I hope I have answered the question.

Mr Speaker: Mr Gerald Giam.

Mr Gerald Giam Yean Song (Aljunied): Sir, there remains about 3% of 12- to 19-year-olds who have yet to get vaccinated and this works out to almost 10,000 unvaccinated adolescents, not counting children aged five to 11. Given the findings that adolescents and children have a higher COVID-19 Omicron infection rate than older age groups, does the Senior Minister of State agree that it is better for them to get vaccinated with the Sinovac vaccine, than remain unvaccinated?

I recognise that it is generally better for them to get the Pfizer vaccine because it is more efficacious. However, these adolescents have chosen not to for various reasons. Anecdotally, from the residents I have met, either they or their parents have a preference for non-mRNA vaccines and are unlikely to change their stance. So, why not approve the Sinovac vaccine for adolescents so that they will get vaccinated and our population can reach closer to a full vaccination rate earlier?

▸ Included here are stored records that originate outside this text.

(** One turn of a group's loop. *)
Lemma send_or_keep u wr m (w : World) : sorted_map (m_mapclient w) -> holds wr m -> fits m ->
  exists wr', (t ← GetSessionByID (userid u);
     match t with
     | None => _ ← cache_mgr (AddChatMsgCache (userid u) (toString wr)); mret wr
     | Some t => Send t wr
     end) w = Ok (wr', to_user (userid u) m w)
    /\ holds wr' (match find_session (userid u) (m_mapclient w) with
                  | Some (_, t) => match m_conn t with Some _ => header_left m | None => m end
                  | None => m
                  end).
Proof.
  intros S Hw F. step (GetSessionByID_ok (userid u) w). unfold to_user.
  destruct (find_session (userid u) (m_mapclient w)) as [[t s]|] eqn:E; cbn [fmap option_fmap option_map fst snd].
  - pose proof (find_session_mfind _ _ _ _ S E) as Et. destruct (m_conn s) as [c|] eqn:Ec.
    + exact (Send_ok t s c wr m w Et Ec Hw F).
    + exists wr. split; [|done]. unfold Send, mbind, M_bind, session. by rewrite Et, Ec.
  - exists wr. split; [|done]. destruct Hw as [_ Ew]. rewrite Ew. by step (add_chat_ok (userid u) m w).
Qed.

Lemma group_loop_ok members wr m (w : World) : sorted_map (m_mapclient w) -> holds wr m -> fits m ->
  exists wr', for_fold (fun writer u =>
     t ← GetSessionByID (userid u);
     match t with
     | None => _ ← cache_mgr (AddChatMsgCache (userid u) (toString writer)); mret writer
     | Some t => Send t writer
     end) wr members w = Ok (wr', to_group members m w).
Proof.
  revert wr m w. induction members as [|u us IH]; intros wr m w S Hw F; [by exists wr|].
  cbn [for_fold to_group]. destruct (send_or_keep u wr m w S Hw F) as (wr1 & E & Hw1).
  set (w1 := to_user (userid u) m w) in *.
  assert (sorted_map (m_mapclient w1)) as S1 by (unfold w1; by rewrite to_user_sessions).
  destruct (find_session (userid u) (m_mapclient w)) as [[t s]|];
    [destruct (m_conn s)|]; (edestruct (IH wr1) as (wr2 & E2); [exact S1|exact Hw1|try apply header_left_fits; done|]);
    exists wr2; unfold mbind at 1, M_bind at 1; rewrite E; exact E2.
Qed.

(** Once a member was sent to, the writer is down to a packet header. *)
Lemma to_group_split us u rest t s c m (w : World) :
  Forall (fun v => find_session (userid v) (m_mapclient w) = None) us ->
  find_session (userid u) (m_mapclient w) = Some (t, s) -> m_conn s = Some c ->
  to_group (us ++ u :: rest) m w
  = to_group rest (header_left m)
      (deliver c m (fold_left (fun w v => with_cache (keep_chat (userid v) m (msg_cache w)) w) us w)).
Proof.
  intros F Eu Ec. revert w F Eu. induction us as [|v us IH]; intros w F Eu; simpl.
  - by rewrite Eu, Ec, (to_user_online _ t s c).
  - apply Forall_cons in F as [F1 F2]. rewrite F1, to_user_offline by done. by apply IH.
Qed.

(** The state in which [OnChatResponse] runs. *)
Definition chat_session (seq target : Z) (s : ClientSession) : ClientSession := set_target target (set_seq seq s).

Secondly, the Sinovac vaccine has already been approved in Singapore for adolescents who are medically ineligible for the Pfizer vaccine. Jurisdictions like China and Hong Kong have already approved it for those aged three and above. So, what are the residual safety concerns to it becoming generally available for children and adolescents?

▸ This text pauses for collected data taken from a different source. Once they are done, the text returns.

(* ===== verification/Isolation.v ===== *)
(** * What a session's handlers can touch

    The frame of a session: the other sessions stay as they are, no session appears or
    disappears, and connections only take more bytes. It gives the server's invariant, that
    sessions and open connections correspond. *)

From S2P Require Import Prelude Bytes Text StdMap BinaryReader Buffer Framing MsgCacheManager Json.
From S2P Require Import Database UserManager UserManagerProofs UserManagerLoad Conn World Sessions ClientSession Frame.
From S2P Require Import IMServer Room JsonReader JsonWriter.

(** ** The frame *)

Section frame.
Context {D : Type} `{Database D} `{JsonText}.

Abbreviation World := (World (D := D)).
Abbreviation W := (W (D := D)).

(** [w'] after code running for session [sid] in [w]. *)
Record evolves (sid : bytes) (w w' : World) : Prop := {
  ev_sorted : sorted_map (m_mapclient w) -> sorted_map (m_mapclient w');
  ev_keys : sorted_map (m_mapclient w) -> mkeys (m_mapclient w') = mkeys (m_mapclient w);
  ev_others : forall k, k <> sid -> mfind k (m_mapclient w') = mfind k (m_mapclient w);
  ev_self : forall s, mfind sid (m_mapclient w) = Some s ->
    exists s', mfind sid (m_mapclient w') = Some s' /\ same_object s s';
  ev_conns : conns_grow (conns w) (conns w');
}.

#[export] Instance evolves_pre sid : PreOrder (evolves sid).
Proof.
  split.
  - intros w. split; try done. intros s E. by exists s.
  - intros a b c [S1 K1 O1 M1 C1] [S2 K2 O2 M2 C2]. split; auto.
    + intros S. by rewrite K2, K1 by auto.
    + intros k Hk. by rewrite O2, O1.
    + intros s E. destruct (M1 s E) as (s1 & E1 & I1 & J1). destruct (M2 s1 E1) as (s2 & E2 & I2 & J2).
      exists s2. split; [done|]. split; congruence.
    + by etransitivity.
Qed.

#[export] Instance evolves_frame sid : Frame sid (evolves sid).
Proof.
  split.
  - apply _.
  - intros A f w a s _ _. split; simpl; try done. intros s0 E. by exists s0.
  - intros w c. split; simpl; try done. intros s0 E. by exists s0.
  - intros w c f Hf. split; simpl; try done; [|by apply conns_grow_alter]. intros s0 E. by exists s0.
  - intros w s f E Hf. split; simpl.
    + apply sorted_mset.
    + intros S. apply mkeys_mset_in; [|done]. apply mfind_key. by rewrite E.
    + intros k Hk. by apply mfind_mset_ne.
    + intros s0 E0. rewrite E in E0. injection E0 as <-. exists (f s). by rewrite mfind_mset_eq.
    + done.
Qed.

(** ** The server's invariant *)

(** A session on connection [p]. *)
Definition session_of (p : Z) (c : ClientSession) : Prop := m_sessionid c = ptr_text p /\ m_conn c = Some p.

Definition server_ok (s : Server (D := D)) : Prop :=
  matched session_of (m_mapclient (world s)) (conns (world s)) (inputs s).

Lemma open_is_open (s : Server (D := D)) p : open s p <-> exists c, conns (world s) !! p = Some c /\ is_open c.
Proof.
  unfold open, is_open. destruct (conns (world s) !! p) as [c|]; simpl.
  - split.
    + intros Hc. exists c. split; [done|]. destruct (state_ c); tauto.
    + intros (c' & [= <-] & [-> | ->]); done.
  - split; [done|]. by intros (c & ? & _).
Qed.

Lemma evolves_session sid w w' k s : evolves sid w w' -> mfind k (m_mapclient w) = Some s ->
  exists s', mfind k (m_mapclient w') = Some s' /\ forall p, session_of p s -> session_of p s'.
Proof.
  intros E Es. destruct (decide (k = sid)) as [->|Hk].
  - destruct (ev_self _ _ _ E s Es) as (s' & ? & I & J). exists s'. split; [done|].
    intros p [? ?]. split; congruence.
  - exists s. by rewrite (ev_others _ _ _ E).
Qed.

(** The events, spelled out. *)
Lemma connect_eq (s : Server (D := D)) p : server_ok s -> enabled (Connect p) s ->
  handle_event (Connect p) s = Ok {|
    world := set_sessions (minsert (ptr_text p) (ClientSession_new p) (m_mapclient (world s)))
               (set_conns (<[p := {| state_ := kConnected; sent := [] |}]> (conns (world s))) (world s));
    inputs := <[p := Buffer_new kInitialSize]> (inputs s) |}.
Proof.
  intros O [Hp Hn]. pose proof (matched_fresh _ _ _ _ _ O Hp Hn) as Em.
  simpl. unfold OnConnection, gets, modify, mbind, M_bind. simpl.
  rewrite lookup_insert_eq. simpl. by rewrite Em.
Qed.

Lemma disconnect_eq (s : Server (D := D)) p : enabled (Disconnect p) s ->
  exists f, handle_event (Disconnect p) s = Ok {|
    world := set_conns (delete p (alter f p (conns (world s))))
               (set_sessions (merase (ptr_text p) (m_mapclient (world s)))
                 (set_conns (alter f p (conns (world s))) (world s)));
    inputs := delete p (inputs s) |}.
Proof.
  intros (c & Ec & _)%open_is_open. eexists.
  simpl. unfold OnConnection, OnClose, gets, modify, mbind, M_bind. simpl.
  by rewrite lookup_alter_eq, Ec.
Qed.

Lemma receive_ok s p d s' : server_ok s -> enabled (Receive p d) s ->
  handle_event (Receive p d) s = Ok s' -> server_ok s'.
Proof.
  intros O [_ (c & Ec & _)%open_is_open] E. cbn [handle_event] in E.
  destruct (mt_input _ _ _ _ O p) as (b & Eb & Wb); [by rewrite Ec|]. rewrite Eb in E.
  destruct (readFd_ok b d Wb) as (b1 & Er & W1 & _). rewrite Er in E. cbn [mbind outcome_bind] in E.
  destruct (ClientSession_OnRead (ptr_text p) p b1 (world s)) as [[b2 w2]| |] eqn:Eo; [|done..].
  injection E as <-. apply (keeps_OnRead evolves) in Eo as [W2 Ev]; [|done].
  eapply matched_receive; [exact O|done|..].
  - apply (ev_sorted _ _ _ Ev), (mt_sorted _ _ _ _ O).
  - apply (ev_keys _ _ _ Ev), (mt_sorted _ _ _ _ O).
  - intros k x. by apply (evolves_session (ptr_text p)).
  - apply (ev_conns _ _ _ Ev).
Qed.

Lemma step_ok s s' : server_ok s -> step s s' -> server_ok s'.
Proof.
  intros O St. destruct St as [e s0 s1 He E]. destruct e as [p|p d|p]; [| by eapply receive_ok |].
  - rewrite connect_eq in E by done. injection E as <-. destruct He. by apply matched_connect.
  - destruct (disconnect_eq _ _ He) as [f Ef]. rewrite Ef in E. injection E as <-.
    apply open_is_open in He as (c & Ec & _). apply matched_disconnect; [done|by rewrite Ec].
Qed.

Lemma reachable_ok u d s : reachable (initial u d) s -> server_ok s.
Proof. induction 1 as [|s s' _ IH]; [apply matched_empty|by eapply step_ok]. Qed.

(** C4: In every run of the chat server, the map of sessions and the set of connections
    correspond: each connection has the session under its address's text, which points back at
    it, and there is no further session. So a new connection always gets its session without
    trouble ([OnConnection] never drops the object whose [OnRead] it registered), and what
    arrives on a connection always finds a session to handle it. *)
Theorem sessions_match_connections u d s : reachable (initial u d) s ->
  (forall k, k ∈ mkeys (m_mapclient (world s)) <-> exists p, k = ptr_text p /\ is_Some (conns (world s) !! p))
  /\ (forall p, is_Some (conns (world s) !! p) -> exists c,
        mfind (ptr_text p) (m_mapclient (world s)) = Some c /\ m_conn c = Some p)
  /\ (forall p, enabled (Connect p) s -> exists s', handle_event (Connect p) s = Ok s'
        /\ mfind (ptr_text p) (m_mapclient (world s')) = Some (ClientSession_new p))
  /\ (forall p, enabled (Disconnect p) s -> exists s', handle_event (Disconnect p) s = Ok s'
        /\ mfind (ptr_text p) (m_mapclient (world s')) = None).
Proof.
  intros R%reachable_ok. split; [|split; [|split]].
  - intros k. by eapply matched_keys.
  - intros p Hp. destruct (mt_session _ _ _ _ R p Hp) as (c & ? & _ & ?). eauto.
  - intros p Hp. eexists. split; [by apply connect_eq|]. destruct Hp as [Hp Hn]. cbn.
    rewrite mfind_minsert by apply (mt_sorted _ _ _ _ R).
    by rewrite decide_True, (matched_fresh _ _ _ _ _ R Hp Hn).
  - intros p Hp. destruct (disconnect_eq _ _ Hp) as [f Ef]. eexists. split; [exact Ef|]. cbn.
    rewrite mfind_merase by apply (mt_sorted _ _ _ _ R). by rewrite decide_True.
Qed.

(** C3: Handling a message, whatever it is, changes no other session and neither adds nor drops
    one; the session itself keeps its identity and its connection, and all that connections see
    is more bytes, those that are connected, or that theirs is to be closed. *)
Theorem message_isolation sid c d w ok w' :
  sorted_map (m_mapclient w) -> Process sid c d w = Ok (ok, w') ->
  mkeys (m_mapclient w') = mkeys (m_mapclient w)
  /\ (forall k, k <> sid -> mfind k (m_mapclient w') = mfind k (m_mapclient w))
  /\ (forall s, mfind sid (m_mapclient w) = Some s -> exists s',
        mfind sid (m_mapclient w') = Some s' /\ m_sessionid s' = m_sessionid s /\ m_conn s' = m_conn s)
  /\ (forall p, match conns w !! p, conns w' !! p with
               | Some x, Some y => sent x `prefix_of` sent y
                   /\ (state_ y = state_ x \/ state_ x = kConnected /\ state_ y = kDisconnecting)
                   /\ (state_ x <> kConnected -> sent y = sent x)
               | None, None => True
               | _, _ => False
               end).
Proof.
  intros S [So Ke Ot Se Co]%(keeps_Process evolves). split; [auto|]. split; [auto|]. split; [auto|].
  intros p. apply Co.
Qed.
End frame.

(** ** At work *)

(** Ann's request to log in. *)
Definition login_request_bytes : bytes :=
  toString (WriteData_string (start msg_type_login 3)
    (json "{'username':'ann','password':'a','clienttype':1,'status':1}")).

Lemma sessions_match_connections_witness : exists s,
  reachable (initial two_users.1 journal_new) s
  /\ mfind sid_a (m_mapclient (world s)) = Some (ClientSession_new ptr_a).
Proof.
  destruct (sessions_match_connections two_users.1 journal_new (initial two_users.1 journal_new) (reach_refl _))
    as (_ & _ & C & _).
  assert (enabled (Connect ptr_a) (initial two_users.1 journal_new)) as En
    by (split; [split; [by apply (bool_decide_unpack _); vm_compute|done]|done]).
  destruct (C ptr_a En) as (s' & E & F). exists s'. split; [|exact F].
  eapply reach_step; [apply reach_refl|]. by eapply step_event.
Defined.

Lemma message_isolation_witness : exists ok w,
  Process sid_a ptr_a login_request_bytes room = Ok (ok, w)
  /\ mfind sid_b (m_mapclient w) = Some session_b.
Proof.
  destruct (Process sid_a ptr_a _ room) as [[ok w]| |] eqn:E; [|vm_compute in E; discriminate..].
  exists ok, w. split; [done|].
  destruct (message_isolation _ _ _ _ _ _ (room_sorted session_a) E) as (_ & F & _).
  rewrite F; [vm_compute; reflexivity|by apply (bool_decide_unpack _); vm_compute].
Defined.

Dr Janil Puthucheary: Sir, as the Member will appreciate, the issue of safety when it comes to medication, vaccines, medical therapeutics, is not absolute. Nothing is completely absolutely safe or absolutely unsafe. It is about the relative risk and the relative benefit.

The individuals under the age of 17 who are getting the non-mRNA vaccines – currently, the Sinovac-CoronaVac vaccines – in those circumstances, because they are medically ineligible for the mRNA vaccines, the benefits of being vaccinated with any vaccine are, indeed, outweighed by the risks and safety concerns that currently exists for those vaccines, and weighed up against the risk of getting a Coronavirus infection. But for the others who are not medically ineligible, the safety and efficacy data are quite clear. Therefore, we would continue to recommend for them an mRNA vaccine.

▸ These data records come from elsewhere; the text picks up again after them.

(* ===== verification/FileTransfer.v ===== *)
(** * Uploads and downloads

    What a whole file transfer does, request by request: the file that is there afterwards, the
    answers the client gets, and what happens to requests out of order. *)

From S2P Require Import Prelude Bytes Text StdMap BinaryReader Buffer Framing Conn.
From S2P Require Import Delivery ChatDelivery FileManager FileSession.

(** ** Messages *)

(** A request and a reply have the same parts. *)
Definition file_message (cmd seq : Z) (filemd5 : bytes) (a b : Z) (filedata : bytes) : bytes :=
  be_bytes 4 cmd ++ be_bytes 4 seq ++ string_bytes filemd5 ++ be_bytes 4 a ++ be_bytes 4 b
  ++ string_bytes filedata.

Definition file_packet (m : bytes) : bytes := frame file_format (send_preamble (len m), m).
Definition file_fits (m : bytes) : Prop := len m + 14 <= INT_MAX.

#[export] Instance file_fits_dec m : Decision (file_fits m).
Proof. unfold file_fits. apply _. Defined.

Lemma len_file_packet m : len (file_packet m) = len m + 14.
Proof.
  unfold file_packet, frame, send_preamble, be_bytes. cbn [fst snd hdr file_format]. len.
  unfold len. rewrite !length_rev, !length_le_bytes. lia.
Qed.

(** Packets put on a connection, one after the other. *)
Definition send_all (ms : list bytes) (c : Conn) : Conn := fold_left (fun c m => conn_send (file_packet m) c) ms c.

Definition deliver_files (c : Z) (ms : list bytes) (w : FileWorld) : FileWorld :=
  set_fconns (alter (send_all ms) c (fconns w)) w.

Lemma deliver_files_app c ms m w : deliver_files c [m] (deliver_files c ms w) = deliver_files c (ms ++ [m]) w.
Proof.
  unfold deliver_files, set_fconns. simpl. f_equal. apply map_eq. intros k.
  destruct (decide (c = k)) as [<-|Hk]; [|by rewrite !lookup_alter_ne].
  rewrite !lookup_alter_eq. destruct (fconns w !! c) as [x|]; [|done]. simpl. f_equal.
  unfold send_all. by rewrite fold_left_app.
Qed.

Lemma no_sends (c : Z) (m : gmap Z Conn) : alter (send_all []) c m = m.
Proof. by apply alter_id. Qed.

Lemma send_all_state ms c : state_ c = kConnected -> state_ (send_all ms c) = kConnected.
Proof.
  revert c. induction ms as [|m ms IH]; intros c E; [done|]. apply IH. unfold conn_send. by rewrite E.
Qed.

Lemma holds_file cmd seq filemd5 a b d : file_fits (file_message cmd seq filemd5 a b d) ->
  holds (WriteData_string (WriteData 4 (WriteData 4 (reply_start cmd seq filemd5) (htonl a)) (htonl b)) d)
    (file_message cmd seq filemd5 a b d).
Proof.
  unfold file_message, file_fits, reply_start. rewrite !app_assoc. len. intros F.
  pose proof (len_nonneg (string_bytes filemd5)). pose proof (len_nonneg (string_bytes d)).
  apply holds_string; [|unfold fits; len; lia].
  repeat (apply holds_int; [|len; unfold INT_MAX in *; lia]).
  apply holds_string; [|unfold fits; len; lia]. apply holds_start.
Qed.

(** [Send] on a session with its connection up. *)
Lemma FileSend_ok wr m w x : holds wr m -> file_fits m -> fconns w !! f_conn (me w) = Some x ->
  FileSend wr w = Ok (tt, deliver_files (f_conn (me w)) [m] w).
Proof.
  intros [_ <-] F E. unfold FileSend. unfold mbind, M_bind, gets at 1. unfold gets. rewrite E.
  unfold file_fits, INT_MAX in F. rewrite file_pack_frame by (unfold toString in *; lia).
  fold (file_packet (toString wr)).
  by rewrite decide_True by (rewrite len_file_packet; unfold INT_MAX; lia).
Qed.

Lemma reply_rest_ok cmd seq filemd5 a b d w x : file_fits (file_message cmd seq filemd5 a b d) ->
  fconns w !! f_conn (me w) = Some x ->
  reply_rest (reply_start cmd seq filemd5) a b d w
  = Ok (tt, deliver_files (f_conn (me w)) [file_message cmd seq filemd5 a b d] w).
Proof. intros F E. unfold reply_rest. eapply FileSend_ok; [by apply holds_file|done..]. Qed.

(** ** Taking a request apart *)

Lemma is_i32_len (s : bytes) : len s <= INT_MAX -> is_i32 (len s).
Proof. pose proof (len_nonneg s). unfold is_i32, INT_MIN. lia. Qed.

Lemma string_bytes_ge s : len s <= len (string_bytes s).
Proof. unfold string_bytes. len. pose proof (len_nonneg (Compress (len s) [])). lia. Qed.

(** A reader that stands after [pre]. *)
Definition at_ (pre rest : bytes) : BinaryReader := {| r_buffer := pre ++ rest; r_index := len pre |}.

Lemma at_int v pre rest : is_i32 v -> len pre + 4 + len rest < 2 ^ 32 ->
  ReadData_int (at_ pre (be_bytes 4 v ++ rest)) = Some (v, at_ (pre ++ be_bytes 4 v) rest).
Proof.
  intros. unfold at_. rewrite ReadData_int_at by done. rewrite <- app_assoc. do 3 f_equal. by len.
Qed.

Lemma at_string s pre rest : len s <= INT_MAX -> len pre + len (string_bytes s) + len rest < 2 ^ 32 ->
  ReadData_string (at_ pre (string_bytes s ++ rest)) = Ok (s, at_ (pre ++ string_bytes s) rest).
Proof.
  intros. unfold at_. rewrite ReadData_string_at by lengths. rewrite <- app_assoc. do 3 f_equal. by len.
Qed.

(** The part of [Process] after the message is read. *)
Definition handle_request (cmd : Z) (filemd5 : bytes) (offset filesize : Z) (filedata : bytes) : FW bool :=
  handled ← (if decide (cmd = msg_type_upload_req) then
               _ ← OnUploadFileResponse filemd5 offset filesize filedata; mret true
             else if decide (cmd = msg_type_download_req) then
               if decide (filedata = []) then _ ← OnDownloadFileResponse filemd5; mret true
               else mret false
             else mret false);
  if handled : bool then
    seq ← gets (fun w => f_seq (me w)); seq ← lift (int_add seq 1); _ ← change (set_f_seq seq); mret true
  else mret false.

Because it is not just about their risks and their immunity at this point in time, but over the next few months, as the pandemic continues to be a challenge for us and around the world, we have to think about how quickly their immunity will wane, what would be their ability to deal with the future waves or even this existing wave as it makes its way through our society. So, we continue to recommend the mRNA vaccines.

As I have explained, we are trying to bring in other options for these individuals in the near future.